# TASK PROMPT:
Below are lines of data. Give the number of them that contain the string "strings", and nothing else.

# THE DATA:
(** * Sign-in reconciliation and token projection of the NextAuth route

    A shallow embedding of [src/app/api/auth/[...nextauth]/route.ts]:
    the admin allow-list test [isAdminEmail], the [signIn] callback that
    creates or updates a user document, the [jwt] callback that projects
    the document into the session token, and the [session] callback that
    copies the token into the outward session object.

    JavaScript objects with an open set of properties (the token, the
    session's user object, a session payload) are finite maps from property
    names to values; the user document, whose shape the code fixes, is a
    record.  Asynchronous store calls are steps of a state-and-exception
    monad over a [World] holding the collection, the list of store
    operations attempted so far, the console, and a fault schedule telling
    which attempts raise. *)

From Stdlib Require Import ZArith Ascii.
From stdpp Require Import gmap strings list.

Open Scope string_scope.
Open Scope list_scope.

(** ** JavaScript values *)

(** The values that occur as properties of a token or of a session user
    object. *)
Inductive JsVal : Type :=
| VUndefined
| VNull
| VBool (b : bool)
| VNum (n : Z)
| VStr (s : string)
| VStrs (l : list string).

#[global] Instance JsVal_eq_dec : EqDecision JsVal.
Proof. solve_decision. Defined.

(** An object with string keys.  Reading a property that is not there
    gives [undefined]. *)
Abbreviation JsObject := (gmap string JsVal).

Definition get (o : JsObject) (k : string) : JsVal :=
  default VUndefined (o !! k).

(** [Object.assign(target, source)]: every own property of [source] is
    written into [target]; properties of [target] that [source] does not
    have stay. *)
Definition Object_assign (target source : JsObject) : JsObject :=
  source ∪ target.

(** Truthiness of an optional string: [undefined] and [''] are falsy. *)
Definition truthy (o : option string) : bool :=
  match o with
  | Some s => negb (String.eqb s "")
  | None => false
  end.

(** [Array.prototype.includes] on strings or optional strings. *)
Definition includes {A} `{EqDecision A} (l : list A) (x : A) : bool :=
  existsb (fun y => bool_decide (y = x)) l.

Definition of_string (o : option string) : JsVal :=
  match o with
  | Some s => VStr s
  | None => VUndefined
  end.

# EXERCISE OUTPUT:
2